Para o prosseguimento dos trabalhos, Ribeiro da Luz, através do Aviso N.9 de 7 de janeiro de 1873, determinou ao Comandante em Chefe da Força Naval no Paraguai,  que enviasse para Ladário operários do pequeno Arsenal da Ilha do Cerrito, no Paraguai. Este arsenal, localizado na confluência dos Rios Paraguai com o Paraná, serviu como ponto de apoio e depósito de material bélico durante a Guerra do Paraguai, conforme já discutido.

Os materiais existentes no Cerrito deveriam ser transferidos para Ladário, principalmente madeira. O Presidente da Província, Francisco José Cardoso Junior ,quando esperava dissuadir o Ministro a instalar o arsenal em Ladário, julgou que não seria fácil transferir os materiais da Ilha do Cerrito.  […] indagando a respeito [Cerrito] fui informado que lá existe grande material e que não será fácil a sua mudança, por isso devo dizer a V. Exª que me parece acertado não fazer a transferência daquele estabelecimento para esta Província, sem que haja em Corumbá cômodos para receber tudo quanto tiver de vir.

Os empecilhos apontados por Cardoso Junior, não se justificavam, pois era perfeitamente plausível que os navios da Força Naval, ao subirem o Rio Paraguai em direção a Ladário, poderiam conduzir parte desse material, inclusive aqueles necessários ao início das obras, a exemplo das madeiras e ferramentas.

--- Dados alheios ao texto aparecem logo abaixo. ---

(** * LayerEdge automation (src/main.js): retrying requests, account
      workflow and batched orchestration

    A shallow embedding of [RequestHandler.makeRequest], the
    [LayerEdgeConnection] operations, [processWallet] and
    [processWalletsInBatches], followed by the properties established
    about them.

    Conventions.
    - JavaScript values are the data type [JSValue]; a property read on
      [null] or [undefined] raises a [TypeError], optional chaining does
      not.
    - JavaScript numbers that measure time are IEEE 754 doubles, with the
      rounding of every multiplication and division; a timer is recorded
      with the number of milliseconds handed to [setTimeout].
    - Turning a value into text fails with a [TypeError] when the value
      is, or an array of it holds, an object with a "toString" field of
      its own: a parsed JSON body has no callable field.
    - The network is an oracle: for each attempt of each request it says
      whether the exchange failed or which HTTP response came back.
    - The log calls of [processWallet] and of [processWalletsInBatches]
      are kept as actions and events.  Those of the session operations
      that print a part of the response are kept for what they may
      throw; the others print fixed text, or the message of an error
      object, and are left out.
    - The libraries are oracles as well: whether ethers accepts a
      private key, and whether a proxy agent accepts its address. *)

From Stdlib Require Import List String ZArith QArith SpecFloat Bool Arith Lia.
Import ListNotations.
Local Open Scope string_scope.
Local Open Scope list_scope.
Local Open Scope nat_scope.
Set Warnings "-register-all".

(* ================================================================== *)
(** * JavaScript values *)
(* ================================================================== *)

Module JS.

Inductive JSValue : Type :=
| JUndefined
| JNull
| JBool (b : bool)
| JNum (n : Z)
| JStr (s : string)
| JArr (items : list JSValue)
| JObj (fields : list (string * JSValue)).

Inductive Exn : Type :=
| TypeError  (* a property read on null or undefined, or a value that
                cannot be turned into text *)
| KeyError   (* new Wallet(privateKey) rejected the key *)
| InvalidUrl (* a proxy agent rejected its address *)
| Failure (message : string). (* throw new Error(message) *)

(** An expression either throws or yields a value. *)
Definition Res (A : Type) : Type := (Exn + A)%type.

Definition bindR {A B} (r : Res A) (f : A -> Res B) : Res B :=
  match r with
  | inl e => inl e
  | inr a => f a
  end.

(** [ToBoolean]: undefined, null, false, 0 and the empty string are the
    falsy values; every array and object is truthy. *)
Definition truthy (v : JSValue) : bool :=
  match v with
  | JUndefined | JNull => false
  | JBool b => b
  | JNum n => negb (n =? 0)%Z
  | JStr s => negb (String.eqb s "")
  | JArr _ | JObj _ => true
  end.

Definition nullish (v : JSValue) : bool :=
  match v with
  | JUndefined | JNull => true
  | _ => false
  end.

Fixpoint lookup (name : string) (fields : list (string * JSValue)) : JSValue :=
  match fields with
  | [] => JUndefined
  | (k, v) :: rest => if String.eqb k name then v else lookup name rest
  end.

(** [v.name].  The names read by the program ("data", "message",
    "valid", "startTimestamp", "nodePoints") are not built-in properties
    of primitives or arrays, so those read as undefined. *)
Definition get (v : JSValue) (name : string) : Res JSValue :=
  match v with
  | JUndefined | JNull => inl TypeError
  | JObj fields => inr (lookup name fields)
  | _ => inr JUndefined
  end.

(** [v?.name] *)
Definition get_opt (v : JSValue) (name : string) : Res JSValue :=
  if nullish v then inr JUndefined else get v name.

(** [v === "s"] *)
Definition str_eq (v : JSValue) (s : string) : bool :=
  match v with
  | JStr s' => String.eqb s' s
  | _ => false
  end.

(** [v === false] *)
Definition is_false (v : JSValue) : bool :=
  match v with
  | JBool false => true
  | _ => false
  end.

(** [v !== null] *)
Definition not_null (v : JSValue) : bool :=
  match v with
  | JNull => false
  | _ => true
  end.

(** [a || b] *)
Definition or_else (a b : JSValue) : JSValue :=
  if truthy a then a else b.

Fixpoint has_key (name : string) (fields : list (string * JSValue)) : bool :=
  match fields with
  | [] => false
  | (k, _) :: rest => String.eqb k name || has_key name rest
  end.

(** Whether [ToString] succeeds on a value parsed from JSON.  An object
    is converted by its "toString" method, which it inherits unless it
    has a field of that name; such a field is not callable, the inherited
    [valueOf] returns the object itself, and the conversion throws.  An
    array joins the conversions of its elements. *)
Fixpoint to_string_ok (v : JSValue) : bool :=
  match v with
  | JObj fields => negb (has_key "toString" fields)
  | JArr items =>
      (fix all (l : list JSValue) : bool :=
         match l with
         | [] => true
         | x :: rest => to_string_ok x && all rest
         end) items
  | _ => true
  end.

(** The conversion itself, for its effect. *)
Definition to_string (v : JSValue) : Res unit :=
  if to_string_ok v then inr tt else inl TypeError.

End JS.
Import JS.

(* ================================================================== *)
(** * Numbers *)
(* ================================================================== *)

(** IEEE 754 binary64 with round-to-nearest-even, the arithmetic of
    JavaScript numbers. *)
Module Double.

Definition t : Type := spec_float.

Definition prec : Z := 53.
Definition emax : Z := 1024.

(** The double nearest to an integer; exact below [2 ^ 53]. *)
Definition of_Z (z : Z) : t := binary_normalize prec emax z 0 false.

Definition mul : t -> t -> t := SFmul prec emax.
Definition div : t -> t -> t := SFdiv prec emax.

(** The number a finite double stands for. *)
Definition to_Q (x : t) : Q :=
  match x with
  | S754_finite s m e =>
      (inject_Z (if s then Z.neg m else Z.pos m) * 2 ^ e)%Q
  | _ => 0%Q
  end.

End Double.

Arguments Double.of_Z : simpl never.
Arguments Double.mul : simpl never.
Arguments Double.div : simpl never.
Arguments Double.to_Q : simpl never.

(* ================================================================== *)
(** * The log *)
(* ================================================================== *)

Module logger.

(** [log(level, message, value = '', error = null)].  The message is
    text already.  A truthy [value] goes through a chalk style, which
    turns it into text; so does [error.message] for a truthy [error]
    ([this.verbose] is the function stored last under that key, hence
    truthy). *)
Definition log (value error : JSValue) : Res unit :=
  bindR (if truthy value then to_string value else inr tt) (fun _ =>
  if truthy error then bindR (get error "message") to_string
  else inr tt).

(** [info: (message, value = '') => logger.log('info', message, value)] *)
Definition info (value : JSValue) : Res unit := log value JNull.

(** [error: (message, value = '', error = null) =>
    logger.log('error', message, value, error)] *)
Definition error (value err : JSValue) : Res unit := log value err.

End logger.

(* ================================================================== *)
(** * The HTTP layer: axios and RequestHandler.makeRequest *)
(* ================================================================== *)

Record Response : Type := mkResponse {
  status : Z;
  data : JSValue
}.

(** What the network does with one attempt. *)
Inductive NetOutcome : Type :=
| NetFail                 (* connection error or timeout *)
| NetResp (r : Response). (* an HTTP response arrived *)

(** The part of an axios request configuration that decides behaviour.
    [validateStatus = None] is axios' default (2xx only). *)
Record Config : Type := mkConfig {
  method : string;
  url : string;
  timeout : Z;
  validateStatus : option (Z -> bool)
}.

(** The error axios rejects with; [err_response] is [error.response]. *)
Record AxiosError : Type := mkAxiosError {
  err_response : option Response
}.

Definition default_validateStatus (s : Z) : bool :=
  ((200 <=? s) && (s <? 300))%Z.

Definition axios (config : Config) (o : NetOutcome) : AxiosError + Response :=
  match o with
  | NetFail => inl (mkAxiosError None)
  | NetResp r =>
      let accept := match validateStatus config with
                    | Some f => f
                    | None => default_validateStatus
                    end in
      if accept (status r) then inr r else inl (mkAxiosError (Some r))
  end.

(** What one call of [makeRequest] does, in order. *)
Inductive ReqEvent : Type :=
| Attempt (i : nat)  (* axios(config) issued in iteration i *)
| Sleep (ms : Double.t). (* setTimeout(resolve, ms): the argument as the
                           program computes it *)

(** [delay(ms)] is [setTimeout(resolve, ms * 1000)]: its argument is in
    seconds. *)
Definition delay (s : Double.t) : ReqEvent :=
  Sleep (Double.mul s (Double.of_Z 1000)).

O Ministro ainda determinava, a construção de uma ponte sobre um córrego, existente na parte oriental do arsenal e um trilho, destinado a conduzir as máquinas e equipamentos até o seu interior.  Segundo o ministro, poderiam ser contratados terceiros para realização das obras, e os praças que trabalhassem nas mesmas, receberima uma gratificação. No ano de 1873 informou ao Presidente da Província, que havia dado autorização a Cunha Couto, para começo das obras.

Através deste Aviso, o Ministro deu um ponto final nas intenções do Presidente da Província, Francisco José Cardoso Junior, em instalar o arsenal na Baía dos Tamengos ou na Ponta do Castelo.

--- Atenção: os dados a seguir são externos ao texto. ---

(** * Primpoly: primitive polynomials of degree n modulo p

    A shallow embedding of parts of the Primpoly sources
    (ppFactor.hpp, Primpoly.hpp, Primpoly.cpp and the header Primpoly.h
    of the C version) together with the properties that the program
    description states about them and further properties of the code. *)

From Stdlib Require Import ZArith List Lia Bool Arith Sorted.
Import ListNotations.

Local Open Scope Z_scope.

(** ** Machine integers

    [ppuint32] is a 32-bit unsigned type and [ppuint] a 64-bit unsigned
    type (Primpoly.hpp); both are embedded as [Z] with the wrap-around of
    unsigned arithmetic written out. *)

Definition wrap32 (v : Z) : Z := v mod 2 ^ 32.
Definition wrap64 (v : Z) : Z := v mod 2 ^ 64.

Definition is_u32 (v : Z) : Prop := 0 <= v < 2 ^ 32.

Lemma wrap32_range v : is_u32 (wrap32 v).
Proof. unfold is_u32, wrap32. apply Z.mod_pos_bound. lia. Qed.

Lemma wrap32_small v : is_u32 v -> wrap32 v = v.
Proof. unfold is_u32, wrap32. intros H. apply Z.mod_small. exact H. Qed.

Lemma lxor_u32 a b : is_u32 a -> is_u32 b -> is_u32 (Z.lxor a b).
Proof.
  unfold is_u32. intros [Ha0 Ha] [Hb0 Hb]. split.
  - apply Z.lxor_nonneg. tauto.
  - destruct (Z.eq_dec (Z.lxor a b) 0) as [E | E]; [rewrite E; lia |].
    apply Z.log2_lt_pow2; [pose proof (proj2 (Z.lxor_nonneg a b)); lia |].
    eapply Z.le_lt_trans; [apply Z.log2_lxor; assumption |].
    apply Z.max_lub_lt.
    + destruct (Z.eq_dec a 0) as [-> | A]; [simpl; lia |].
      apply Z.log2_lt_pow2; lia.
    + destruct (Z.eq_dec b 0) as [-> | B]; [simpl; lia |].
      apply Z.log2_lt_pow2; lia.
Qed.
(** X12.  On a freshly built model the gradient of every parameter is
    [None]; the backward pass of a batch stores the gradient of that batch
    in it; and a second backward pass without [zero_grad] in between adds
    its gradient to the first, element by element.  The values of the
    parameters are not touched. *)
Theorem gradients_accumulate_over_backward_passes
  (autograd : Recorded Sequential Matrix -> list nat -> list (list R))
  (b1 b2 : Batch) (w : World Sequential SGD) :
  autograd_wf autograd -> Batch_valid b1 -> Batch_valid b2 ->
  mnist_world_ok w ->
  Forall (fun p => grad p = None) (parameters (model w)) ->
  exists images1 images2 w1 w2,
    view_batch (fst b1) = Ok images1 /\ view_batch (fst b2) = Ok images2 /\
    backward_pass autograd b1 w = Ok (tt, w1) /\
    backward_pass autograd b2 w1 = Ok (tt, w2) /\
    map grad (parameters (model w1))
    = map Some (autograd (mkRecorded (model w) (generator w) images1)
                  (snd b1)) /\
    map grad (parameters (model w2))
    = map Some
        (map2 (map2 Rplus)
           (autograd (mkRecorded (model w) (generator w) images1) (snd b1))
           (autograd (mkRecorded (model w1) (generator w1) images2)
              (snd b2))) /\
    map pdata (parameters (model w2)) = map pdata (parameters (model w)).
Proof.
  intros Hag Hb1 Hb2 Hw Hfresh.
  destruct (backward_pass_spec autograd b1 w Hag Hb1 Hw)
    as (images1 & w1 & Ev1 & E1 & Hw1 & Ep1 & L1 & _).
  destruct (backward_pass_spec autograd b2 w1 Hag Hb2 Hw1)
    as (images2 & w2 & Ev2 & E2 & Hw2 & Ep2 & L2 & _).
  exists images1, images2, w1, w2.
  split; [exact Ev1|]. split; [exact Ev2|].
  split; [exact E1|]. split; [exact E2|].
  assert (Lp : length (parameters (model w1)) = length (parameters (model w))).
  { rewrite Ep1.
    rewrite <- (length_map pdata (accumulate_grads _ _)),
      accumulate_grads_pdata.
    apply length_map. }
  split; [|split].
  - rewrite Ep1. apply accumulate_grads_fresh; assumption.
  - rewrite Ep2, Ep1. apply accumulate_grads_twice; [assumption | assumption |].
    rewrite L2. exact Lp.
  - rewrite Ep2, accumulate_grads_pdata, Ep1, accumulate_grads_pdata.
    reflexivity.
Qed.
(** * etl.py: the movie enrichment pipeline, embedded in Rocq

    The development follows the source file top to bottom:
    - [PyStr]: the [str] methods the pipeline calls;
    - [Json]: the values [requests.Response.json] produces;
    - [Omdb]: [omdb_lookup] over an explicit file cache, with the file
      system and the network as oracles;
    - [Genres]: [parse_genres] and the [dict.fromkeys] merge of [main];
    - [Title]: the title/year split at the top of the movie loop of [main];
    - [Db]: the SQL statements of [upsert_movie], [get_or_create_*],
      [link_movie_*] and [load_ratings] over explicit tables, in a small
      exception monad;
    - [Driver]: [main], with the transaction the connection holds.

    A Python [str] is a Rocq [string] whose characters are code points
    below 256. The builtins are those of CPython 3.11. *)

From Stdlib Require Import ZArith QArith Ascii String DecimalString.
From Stdlib Require DecimalPos.
From stdpp Require Import base option list strings gmap.

Set Warnings "-register-all,-clear-no-such-hyp".
Local Open Scope string_scope.
Local Open Scope Z_scope.
Local Open Scope list_scope.

(** Exceptions the modelled code raises or lets through. *)
Inductive violation := UniqueViolation | NotNullViolation | ForeignKeyViolation | CheckViolation.

Inductive exn :=
  | IntegrityError (v : violation)
  | OperationalError
  | InterfaceError
  | ProgrammingError
  | OverflowError
  | OSError
  | AttributeError
  | TypeError
  | ValueError
  | IndexError.

Definition is_integrity (e : exn) : bool :=
  match e with IntegrityError _ => true | _ => false end.

(** ** Python string methods *)
Module PyStr.

(** [str.isspace] on a single code point below 256. *)
Definition is_space (a : ascii) : bool :=
  let n := nat_of_ascii a in
  ((9 <=? n)%nat && (n <=? 13)%nat) || ((28 <=? n)%nat && (n <=? 32)%nat)
  || (n =? 133)%nat || (n =? 160)%nat.

Definition is_empty (s : string) : bool :=
  match s with EmptyString => true | String _ _ => false end.

(** Dropping the leading, and the trailing, characters that satisfy [p]. *)
Fixpoint lstrip_by (p : ascii → bool) (s : string) : string :=
  match s with
  | EmptyString => EmptyString
  | String a r => if p a then lstrip_by p r else s
  end.

Fixpoint rstrip_by (p : ascii → bool) (s : string) : string :=
  match s with
  | EmptyString => EmptyString
  | String a r =>
      let r' := rstrip_by p r in
      if p a && is_empty r' then EmptyString else String a r'
  end.

(** [s.strip()] *)
Definition strip (s : string) : string := rstrip_by is_space (lstrip_by is_space s).

(** [s.rstrip(c)] for a one-character argument. *)
Definition rstrip_char (c : ascii) (s : string) : string :=
  rstrip_by (λ a, Ascii.eqb a c) s.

O General José de Miranda da Silva Reis sucedeu Cardoso Junior na Presidência da Província a partir de 25 de dezembro de 1872. No Relatório anual enviado à Assembléia Legislativa Provincial em três de maio de 1873, informou que os materiais dos depósitos nacionais do Cerrito já haviam chegados ao Porto de Ladário. Ao se referir ao arsenal em Cuiabá, Silva Reis acreditava que não seria extinto, pois segundo ele, era bem provável que a Companhia de Imperiais Marinheiros, permanecesse na Capital da Província.

No entanto, as previsões do presidente não se concretizaram. No sentido de dar prosseguimento às obras, o Ministro da Marinha determinou a transferência da Companhia de Imperiais Marinheiros e dos operários do Arsenal de Marinha de Cuiabá para Ladário. Porém, tais determinações não foram cumpridas imediatamente. O presidente alegou que tal medida implicaria na rápida extinção do Arsenal em Cuiabá, e que necessitava dos oficiais em Cuiabá, sobretudo o Comandante Interino do Arsenal, Capitão de Fragata Joaquim Francisco Chaves e do Cirurgião Augusto Novis.

Tanto Cardoso Júnior quanto José de Miranda, colocaram toda sorte de obstáculos aos planos do Ministério da Marinha. O primeiro a transferência do arsenal e o segundo a extinção do mesmo na Cidade de Cuiabá. Sem obterem êxito, o Arsenal de Marinha de Cuiabá foi extinto através do Aviso 754 de 25 de abril de 1873. Quatro meses depois, através do Aviso de 30 de agosto de 1873, o Ministro da Marinha, Joaquim Delfino Ribeiro da Luz, nomeou o Chefe de Esquadra Francisco Cordeiro Torres Alvim para inspecionar o arsenal extinto, bem como a Companhia de Imperiais Marinheiros.

A transferência do Arsenal de Marinha do Porto de Cuiabá para Ladário encerrou um longo capítulo da História Naval de Mato Grosso.

Em suma, antes mesmo da fundação do arsenal em Cuiabá no ano 1825, já eram intensas as discussões sobre o melhor local a ser instalado. O porto de Vila Maria, atual Cáceres, reunia as melhores condições, porém a escolha recaiu sobre Cuiabá. Com o retorno de Leverger ao Comando das Barcas Canhoneiras e Inspetor do Arsenal em 1844, o assunto voltou às discussões se estendendo até meados de 1850, ainda apontando Vila Maria como melhor opção.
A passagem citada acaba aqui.